::: Data shown

Definition completed_kind (n : json) : StreamEventKind :=
  let reason := default (str "completed") (as_str n.["reason"]) in
  if str_eqb reason (str "interrupted") || str_eqb reason (str "aborted") then ETurnCanceled reason
  else if str_eqb reason (str "completed") then ETurnCompleted (droid_usage n.["tokenUsage"])
  else ETurnFailed reason None.

Definition on_turn_completed (n : json) : H unit :=
  let! turn := gets dr_turn in
  modify (with_turn None) ;!
  emit {| ev_turn := turn; ev_kind := completed_kind n |} ;!
  emit (outside (EAttentionRequired AttentionFinished)).

Definition on_create_message (n : json) : H unit :=
  if bool_decide (as_str (n.["message"]).["role"] = Some (str "assistant")) then
    each (fun b => match block_item b with Some item => emit_timeline item | None => ret tt end) (default [] (as_array (n.["message"]).["content"]))
  else ret tt.

Definition on_delta (mk : rstr -> TimelineItem) (n : json) : H unit :=
  match as_str n.["delta"] with Some d => emit_timeline (mk d) | None => ret tt end.

Definition on_notification (f : json) : H unit :=
  if bool_decide (as_str f.["method"] = Some (str "droid.session_notification")) then
    let n := (f.["params"]).["notification"] in
    let ty := text_at n "type" in
    if str_eqb ty (str "create_message") then on_create_message n
    else if str_eqb ty (str "assistant_text_delta") then on_delta TAssistantMessage n
    else if str_eqb ty (str "thinking_text_delta") then on_delta TReasoning n
    else if str_eqb ty (str "tool_call") then emit_timeline (TToolCall (started_call n.["toolUse"]))
    else if str_eqb ty (str "tool_result") then emit_timeline (TToolCall (ended_call n))
    else if str_eqb ty (str "error") then emit_timeline (TError (default (str "droid error") (as_str n.["message"])))
    else if str_eqb ty (str "agent_turn_completed") then on_turn_completed n
    else ret tt
  else ret tt.
Lemma task_balanced n (m : H (task outcome)) l x : balanced l ->
  match m (lv_state l) with (s', es, t) => turns_booked (lv_state l) (x ++ map Did es) s' /\ steady t end ->
  forall l0, lv_state l0 = lv_state l -> lv_tasks l0 = lv_tasks l -> lv_reader l0 = lv_reader l -> lv_log l0 = lv_log l ++ x -> balanced (run_task n m l0).
Proof.
  intros (Hl & Ht & Hr) Hm l0 E1 E2 E3 E4. unfold run_task. rewrite E1, E2, E3, E4. destruct (m (lv_state l)) as [[s' es] t].
  destruct Hm as [Hm Hs]. split; [|split; [|exact Hr]]; cbn.
  - rewrite <-app_assoc. by eapply traced_trans.
  - intros k u [[_ <-]|[_ Hk]]%lookup_insert_Some; [done|by eapply Ht].
Qed.

Lemma reader_balanced (m : H (task bool)) q l : balanced l ->
  match m (lv_state l) with (s', es, t) => turns_booked (lv_state l) (map Did es) s' /\ steady t end -> balanced (run_reader m q l).
Proof.
  intros (Hl & Ht & Hr) Hm. unfold run_reader. destruct (m (lv_state l)) as [[s' es] t]. destruct Hm as [Hm Hs].
  split; [|by split]. cbn. by eapply traced_trans.
Qed.

Lemma step_balanced l o : balanced l -> balanced (live_step session_id model lossy l o).
Proof.
  intros Hl. destruct o as [c|n r|bytes|uuid|r|]; cbn [live_step].
  - eapply (task_balanced _ _ l [Called c]); try done. apply booked_call.
  - destruct (lv_tasks l !! n) as [[a|q k]|] eqn:E; try done. eapply (task_balanced _ _ l []); try done; [|by rewrite app_nil_r].
    destruct Hl as (_ & Ht & _). apply (Ht _ _ E r).
  - destruct (_ && _); [|done]. by destruct (read_chunk _ _ _ _).
  - destruct (lv_queue l) as [|[ty p] q]; [done|]. destruct (idle l); [|done]. apply reader_balanced; [done|apply booked_event].
  - destruct (lv_reader l) as [b|q k] eqn:E; [done|]. apply reader_balanced; [done|]. destruct Hl as (_ & _ & Hr). rewrite E in Hr. apply Hr.
  - by destruct (_ && _).
Qed.

(** In any run of an opencode session, with its calls, the server's answers and
    its events in any order, each end of a turn names a turn that a client started,
    and each turn ends at most once: the turns that ended, and the one that runs,
    were started, with multiplicities. *)
Theorem opencode_turns_end_once (ops : list op) :
  let l := run session_id model lossy ops in
  said_of ended (lv_log l) ++ running (lv_state l) ⊆+ said_of started (lv_log l).
Proof.
  cbn zeta. assert (balanced (run session_id model lossy ops)) as (H & _ & _).
  { unfold run. induction ops as [|o ops IH] using rev_ind; [|rewrite fold_left_app; by apply step_balanced].
    split; [apply traced_refl|]. split; [|done]. intros n t Hn. cbn in Hn. by rewrite lookup_empty in Hn. }
  etransitivity; [exact H|]. by rewrite app_nil_r.
Qed.
End Kept.
Definition inventory_source (read : rstr -> result rstr rstr) (backend : rstr) (source : rstr * Format) : option (list McpEntry * SourceReport) :=
  let '(path, format) := source in
  let report error := {| so_backend := backend; so_source := path; so_format := format_str format; so_error := error |} in
  (fun parsed => match parsed with
                 | Ok servers => (map (to_entry backend (readonly_reason backend)) servers, report None)
                 | Err e => ([], report (Some e))
                 end) <$> parse_source read path format.

(** [None]: the reading of a source panicked, and the whole call fails. *)
Definition inventory (e : env) (read : rstr -> result rstr rstr) : option (list McpEntry * list SourceReport) :=
  (fun parts => (concat parts.*1, parts.*2)) <$>
  mapM (fun p => inventory_source read p.1 p.2) (b ← inventoried_backends; pair b <$> sources_for e b).

Fixpoint find_server (name : rstr) (read : rstr -> result rstr rstr) (sources : list (rstr * Format)) : option (option RawServer) :=
  match sources with
  | [] => Some None
  | (path, format) :: sources =>
      match parse_source read path format with
      | None => None
      | Some parsed =>
          match find (fun s => str_eqb (rs_name s) name) (match parsed with Ok l => l | Err _ => [] end) with
          | Some s => Some (Some s)
          | None => find_server name read sources
          end
      end
  end.

Definition find_raw_server (e : env) (read : rstr -> result rstr rstr) (backend name : rstr) : option (option RawServer) :=
  find_server name read (sources_for e backend).

(** ** The switch of claude's file *)

Inductive SetEnabledError := Readonly | MissingConfig | ParseFailed | UnknownServer | Conflict | WriteFailed (path error : rstr).

Definition error_text (e : SetEnabledError) : rstr :=
  match e with
  | Readonly => str "this backend has no verified config toggle"
  | MissingConfig => str "claude config file not found"
  | ParseFailed => str "claude config does not parse — refusing to write"
  | UnknownServer => str "no such server in claude config"
  | Conflict => str "server changed since the inventory snapshot"
  | WriteFailed p e => str "atomic write failed: " ++ p ++ str " — " ++ e
  end.

Definition entry_version (raw : json) (name : rstr) (enabled : bool) : rstr := hash (to_string raw) name (Some enabled).

Definition at_key (v : json) (k : rstr) : json := default JNull (get v k).

(** The version of a server in a scope. *)
Definition version_in (name : rstr) (body srv : json) : rstr :=
  entry_version srv name (negb (lists_name name (get body (str "disabledMcpServers")))).

Fixpoint scoped_version (name : rstr) (bodies : list json) : option rstr :=
  match bodies with
  | [] => None
  | body :: bodies =>
      match get body.["mcpServers"] name with Some srv => Some (version_in name body srv) | None => scoped_version name bodies end
  end.

(** The server of the global scope first, then that of a project. *)
Definition version_of (name cwd : rstr) (doc : json) : option rstr :=
  match get doc.["mcpServers"] name with
  | Some srv => Some (version_in name (at_key doc.["projects"] cwd) srv)
  | None => as_object doc.["projects"] ≫= fun projects => scoped_version name projects.*2
  end.

(** [disabledMcpServers] of a project, with the name in it or not. *)
Definition switched (name : rstr) (enabled : bool) (project : json) : json :=
  let list := default [] (as_array project.["disabledMcpServers"]) in
  JArr (List.filter (fun n => negb (bool_decide (as_str n = Some name))) list ++ (if enabled then [] else [JStr name])).

(** What becomes of the document; [None] is a panic. *)
Definition toggle (name : rstr) (enabled : bool) (expected cwd : rstr) (doc : json) : option (result json SetEnabledError) :=
  match (match get doc (str "mcpServers") with Some _ => Some doc | None => put doc (str "mcpServers") JNull end) with
  | None => None
  | Some doc =>
      Some match version_of name cwd doc with
           | None => Err UnknownServer
           | Some v =>
               if negb (str_eqb v expected) then Err Conflict
               else
                 let projects := default [] (as_object doc.["projects"]) in
                 let project := default (JObj []) (assoc cwd projects) in
                 match as_object project with
                 | None => Err ParseFailed
                 | Some fields =>
                     let project := JObj (assoc_insert (str "disabledMcpServers") (switched name enabled project) fields) in
                     ok_or (put doc (str "projects") (JObj (assoc_insert cwd project projects))) ParseFailed
                 end
           end
  end.

(** The file and its temporary; [broken] is the step of the replacement that
    fails, if one does, and why. *)
Record config_file := { cf_text : option rstr; cf_tmp : option rstr }.

Inductive write_step := WCreate | WWrite | WRename.

Definition replace_file (path new : rstr) (broken : option (write_step * rstr)) (f : config_file) : config_file * result unit SetEnabledError :=
  match broken with
  | None => ({| cf_text := Some new; cf_tmp := None |}, Ok tt)
  | Some (WCreate, e) => (f, Err (WriteFailed path e))
  | Some (WWrite, e) => ({| cf_text := cf_text f; cf_tmp := Some [] |}, Err (WriteFailed path e))
  | Some (WRename, e) => ({| cf_text := cf_text f; cf_tmp := Some new |}, Err (WriteFailed path e))
  end.

(** [None] is a panic, which leaves the file as it is. *)
Definition set_enabled_blocking (e : env) (name : rstr) (enabled : bool) (expected cwd : rstr) (broken : option (write_step * rstr))
    (f : config_file) : config_file * option (result unit SetEnabledError) :=
  match sources_for e (str "claude") with
  | [] => (f, Some (Err Readonly))
  | (path, _) :: _ =>
      match cf_text f with
      | None => (f, Some (Err MissingConfig))
      | Some text =>
          match from_str text with
          | None => (f, Some (Err ParseFailed))
          | Some doc =>
              match toggle name enabled expected cwd doc with
              | None => (f, None)
              | Some (Err err) => (f, Some (Err err))
              | Some (Ok doc) => let '(f, r) := replace_file path (to_string_pretty doc) broken f in (f, Some r)
              end
          end
      end
  end.

Definition entry_version_for (name cwd : rstr) (f : config_file) : result (option rstr) SetEnabledError :=
  match cf_text f with
  | None => Err MissingConfig
  | Some text => match from_str text with None => Err ParseFailed | Some doc => Ok (version_of name cwd doc) end
  end.

(** ** Calls ([rpc.rs]) *)

Record RpcError := { er_code : Z; er_message : rstr }.

Definition INVALID_PARAMS : Z := -32602.
Definition INTERNAL_ERROR : Z := -32000.
Definition MCP_CONFLICT : Z := -32010.

Definition req_str (params : json) (k : string) : result rstr RpcError :=
  ok_or (as_str params.[k]) {| er_code := INVALID_PARAMS; er_message := str k ++ str " required" |}.

Definition mcp_inventory (e : env) (read : rstr -> result rstr rstr) : result json RpcError :=
  match inventory e read with
  | None => Err {| er_code := INTERNAL_ERROR; er_message := str "inventory read join failed" |}
  | Some (entries, sources) =>
      Ok (mk_obj [field "entries" (JArr (map entry_json entries)); field "sources" (JArr (map report_json sources))])
  end.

::::::

Task details: Copy out each line of the data that includes the string "unfold".

Solution to this exercise:
  intros (Hl & Ht & Hr) Hm l0 E1 E2 E3 E4. unfold run_task. rewrite E1, E2, E3, E4. destruct (m (lv_state l)) as [[s' es] t].
  intros (Hl & Ht & Hr) Hm. unfold run_reader. destruct (m (lv_state l)) as [[s' es] t]. destruct Hm as [Hm Hs].
  { unfold run. induction ops as [|o ops IH] using rev_ind; [|rewrite fold_left_app; by apply step_balanced].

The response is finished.